[Collected data]
================

Lemma st32_wsum v : 0 <= wsum (st32 v) <= 131070.
Proof.
  pose proof (net_st32_bytes v) as H. unfold st32 in *. unfold byte in H. cbn [wsum].
  repeat (inversion_clear H as [|?? ? H']; rename H' into H). lia.
Qed.

Lemma ip_pseudo_val src dst proto len : 0 <= proto < 256 -> 0 <= len < W16 ->
  ip_pseudo_sum src dst proto len = wsum (st32 src) + wsum (st32 dst) + proto + len.
Proof.
  intros Hp Hl. unfold ip_pseudo_sum. pose proof (st32_wsum src). pose proof (st32_wsum dst).
  rewrite (checksum_partial_sum (st32 src)) by (apply net_st32_bytes || lia). rewrite u32_small by lia.
  rewrite (checksum_partial_sum (st32 dst)) by (apply net_st32_bytes || lia). rewrite u32_small by lia.
  rewrite (checksum_partial_sum [0; proto]) by (lia || (repeat constructor; unfold byte; lia)). cbn [wsum].
  rewrite u32_small by lia. rewrite checksum_partial_sum by (apply net_st16_bytes || lia).
  rewrite st16_htons by done. cbn [wsum]. rewrite u32_small; dlia.
Qed.

Lemma l4_store src dst proto pre post :
  Nat.Even (length pre) -> Forall byte pre -> Forall byte post -> 0 < proto < 256 ->
  Z.of_nat (length (pre ++ st16 0 ++ post)) < W16 ->
  net_l4_verify src dst proto (pre ++ st16 (net_l4_checksum src dst proto (pre ++ st16 0 ++ post)) ++ post) = true.
Proof.
  intros He Hp Hq Hpr Hlen. unfold net_l4_verify, net_l4_checksum. apply Z.eqb_eq.
  pose proof (st32_wsum src). pose proof (st32_wsum dst).
  replace (length (pre ++ st16 (htons_k _) ++ post)) with (length (pre ++ st16 0 ++ post)) by by rewrite !length_app.
  rewrite (u16_small (Z.of_nat _)) by lia. set (s := ip_pseudo_sum _ _ _ _).
  assert (s = wsum (st32 src) + wsum (st32 dst) + proto + Z.of_nat (length (pre ++ st16 0 ++ post))) as Hs
    by (apply ip_pseudo_val; lia).
  assert (0 <= wsum (pre ++ st16 0 ++ post))
    by (apply wsum_range; rewrite !Forall_app; auto using net_st16_bytes).
  eapply checksum_store; [done..|lia|lia| |reflexivity|].
  - rewrite Hs. lia.
  - zcases; auto.
Qed.

Lemma l4_verify_sum src dst proto seg : Forall byte seg -> 0 < proto < 256 -> Z.of_nat (length seg) < W16 ->
  net_l4_verify src dst proto seg = true <->
  (wsum (st32 src) + wsum (st32 dst) + proto + Z.of_nat (length seg) + wsum seg) mod 65535 = 0.
Proof.
  intros Hb Hp Hlen. unfold net_l4_verify. pose proof (st32_wsum src). pose proof (st32_wsum dst).
  pose proof (wsum_range seg Hb).
  rewrite (u16_small (Z.of_nat _)), ip_pseudo_val, checksum_partial_sum by (done || lia).
  rewrite u32_small by lia. rewrite Z.eqb_eq, checksum_fold_zero by lia.
  split; [tauto|]. split; [lia|done].
Qed.

(** C30: A stored transport checksum is accepted by the verification the
    receive path runs, whatever the segment and the addresses; and no change
    confined to one aligned 16-bit word of an accepted segment is accepted,
    the two ones'-complement zeros 0x0000 and 0xFFFF apart. *)
Theorem l4_checksum_detects (src dst proto : Z) (pre post : list Z) (w w' : Z) :
  Nat.Even (length pre) -> Forall byte pre -> Forall byte post -> 0 < proto < 256 ->
  Z.of_nat (length (pre ++ st16 0 ++ post)) < W16 -> 0 <= w < W16 -> 0 <= w' < W16 -> (w <> w') ->
  net_l4_verify src dst proto (pre ++ st16 (net_l4_checksum src dst proto (pre ++ st16 0 ++ post)) ++ post) = true /\
  (net_l4_verify src dst proto (pre ++ st16 (htons_k w) ++ post) = true ->
   net_l4_verify src dst proto (pre ++ st16 (htons_k w') ++ post) = true ->
   Z.min w w' = 0 /\ Z.max w w' = 0xFFFF).
Proof.
  intros He Hp Hq Hpr Hlen Hw Hw' Hne. split; [by apply l4_store|].
  assert (Hb : forall x, Forall byte (pre ++ st16 x ++ post)) by (intros; rewrite !Forall_app; auto using net_st16_bytes).
  assert (Hl : forall x, length (pre ++ st16 x ++ post) = length (pre ++ st16 0 ++ post)) by (intros; by rewrite !length_app).
  rewrite !l4_verify_sum by (auto; rewrite ?Hl; lia).
  rewrite !wsum_field, (Hl (htons_k w)), (Hl (htons_k w')) by done.
  set (x := wsum (pre ++ _)) in *. set (n := Z.of_nat _). set (y := wsum (st32 src) + _).
  intros H1 H2. apply Z.mod_divide in H1 as [k1 H1]; [|lia]. apply Z.mod_divide in H2 as [k2 H2]; [|lia].
  assert (w - w' = (k1 - k2) * 65535) by lia. assert (k1 - k2 = 1 \/ k1 - k2 = -1) as [] by lia; lia.
Qed.

Lemma l4_checksum_detects_witness :
  net_l4_verify 0x0100007F 0x0100007F 6 ([1; 2] ++ st16 (htons_k 0x1234) ++ [5]) = false \/
  net_l4_verify 0x0100007F 0x0100007F 6 ([1; 2] ++ st16 (htons_k 0x1235) ++ [5]) = false.
Proof.
  destruct (net_l4_verify 0x0100007F 0x0100007F 6 ([1; 2] ++ st16 (htons_k 0x1234) ++ [5])) eqn:E1; [right|by left].
  destruct (net_l4_verify 0x0100007F 0x0100007F 6 ([1; 2] ++ st16 (htons_k 0x1235) ++ [5])) eqn:E2; [|done].
  exfalso. refine (_ (proj2 (l4_checksum_detects 0x0100007F 0x0100007F 6 [1; 2] [5] 0x1234 0x1235 _ _ _ _ _ _ _ _) E1 E2)).
  all: try lia; try (by repeat constructor); try (by exists 1%nat); cbn; lia.
Defined.

(** ** IPv4 and UDP round trips *)

Definition to_handler (proto src dst : Z) (payload : list Z) : verdict :=
  if proto =? 17 then ToUdp src dst payload
  else if proto =? 1 then ToIcmp src dst payload
  else if proto =? 6 then ToTcp src dst payload else Drop.

Definition source_of (src_n : Z) (dev : netdev) : Z := if src_n =? 0 then ip_n dev else src_n.

Lemma ipv4_bytes_split total id proto ck src dst :
  ipv4_bytes total id proto ck src dst =
  ([0x45; 0] ++ st16 (htons_k (u16 total)) ++ st16 (htons_k id) ++ st16 0x0040 ++ [64; proto])
  ++ st16 ck ++ (st32 src ++ st32 dst).
Proof. reflexivity. Qed.
Lemma retransmit_kept t : kept (retransmit t) t.
Proof.
  unfold retransmit. cbv zeta. set (k := if _ && _ then _ else _). clearbody k. destruct (k =? 0).
  - destruct (fin_sent t =? 2); [apply send_flags_kept|apply kept_refl].
  - eapply kept_trans; [apply tx_queue_kept|]. by repeat split.
Qed.

Lemma seg_window_kept c sq ak w t : kept (seg_window c sq ak w t) t.
Proof. unfold seg_window. cbv zeta. kept_tac. Qed.

Lemma cc_on_ack_kept k t : kept (cc_on_ack k t) t.
Proof. unfold cc_on_ack. cbv zeta. kept_tac. Qed.

Lemma rtt_sample_kept m t : kept (rtt_sample m t) t.
Proof. unfold rtt_sample. cbv zeta. destruct (srtt_8 t =? 0); by repeat split. Qed.

Lemma take_sample_kept c t : kept (take_sample c t) t.
Proof.
  unfold take_sample. eapply kept_trans; [|apply (rtt_sample_kept (u64 (ticks c - rtt_at t)) t)].
  generalize (rtt_sample (u64 (ticks c - rtt_at t)) t). by repeat split.
Qed.

Lemma seg_ack_kept c ak dl t : kept (seg_ack c ak dl t) t.
Proof.
  unfold seg_ack. destruct (_ && seq_le _ _); [|destruct ((ak =? _) && _ && _); [|apply kept_refl]].
  - cbv zeta. set (d := if (fin_sent t =? 2) && _ then _ else _). clearbody d.
    set (t2 := t <| snd_una := ak |> <| snd_head := _ |> <| snd_len := _ |> <| retries := 0 |> <| dupacks := 0 |> <| persist_shift := 0 |>).
    apply (kept_trans _ t2); [|by repeat split]. clearbody t2.
    set (t3 := if rtt_pending t2 && _ then _ else t2). apply (kept_trans _ t3).
    2:{ subst t3. destruct (_ && _); [apply take_sample_kept|apply kept_refl]. }
    clearbody t3. set (t4 := cc_on_ack _ t3). apply (kept_trans _ t4); [|apply cc_on_ack_kept]. clearbody t4.
    destruct (snd_una t4 =? snd_nxt t4); by repeat split.
  - unfold cc_on_dupack. cbv zeta. set (t1 := t <| dupacks := _ |>). apply (kept_trans _ t1); [|by repeat split].
    clearbody t1. destruct (in_recovery t1); [by repeat split|]. destruct (dupacks t1 =? 3); [|apply kept_refl].
    eapply kept_trans; [apply retransmit_kept|]. by repeat split.
Qed.

Lemma seg_data_kept c sq d t : kept (seg_data c sq d t) t.
Proof.
  unfold seg_data. destruct d as [|x d]; [apply kept_refl|]. destruct (_ =? _).
  - cbv zeta. apply (kept_trans _ (drain_reasm (deliver (x :: d) t))).
    + generalize (drain_reasm (deliver (x :: d) t)). intros t1. destruct (_ =? 0); [by repeat split|].
      apply (kept_trans _ (t1 <| delack_deadline := 0 |>)); [|by repeat split].
      apply (kept_trans _ (send_flags TCP_ACK (snd_nxt t1) (t1 <| delack_deadline := 0 |>))); [by repeat split|].
      apply send_flags_kept.
    + apply (drain_ind (fun u => kept u t)); [|by repeat split].
      intros u b i Hu. eapply kept_trans; [|exact Hu]. unfold drain_slot.
      destruct (reasm u !! i) as [r|]; [|apply kept_refl]. destruct (negb _); [apply kept_refl|].
      destruct (_ && _); [|destruct (seq_le _ (rcv_nxt u))]; by repeat split.
  - destruct (seq_gt _ _); [|apply send_flags_kept]. cbv zeta. eapply kept_trans; [apply send_flags_kept|].
    unfold queue_reasm. destruct (existsb _ _); [apply kept_refl|]. destruct (list_find _ _) as [[i y]|]; by repeat split.
Qed.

================

• EXERCISE: Looking at the data above, show all lines where the word "accepted" occurs.

• WORKED SOLUTION:
(** C30: A stored transport checksum is accepted by the verification the
    confined to one aligned 16-bit word of an accepted segment is accepted,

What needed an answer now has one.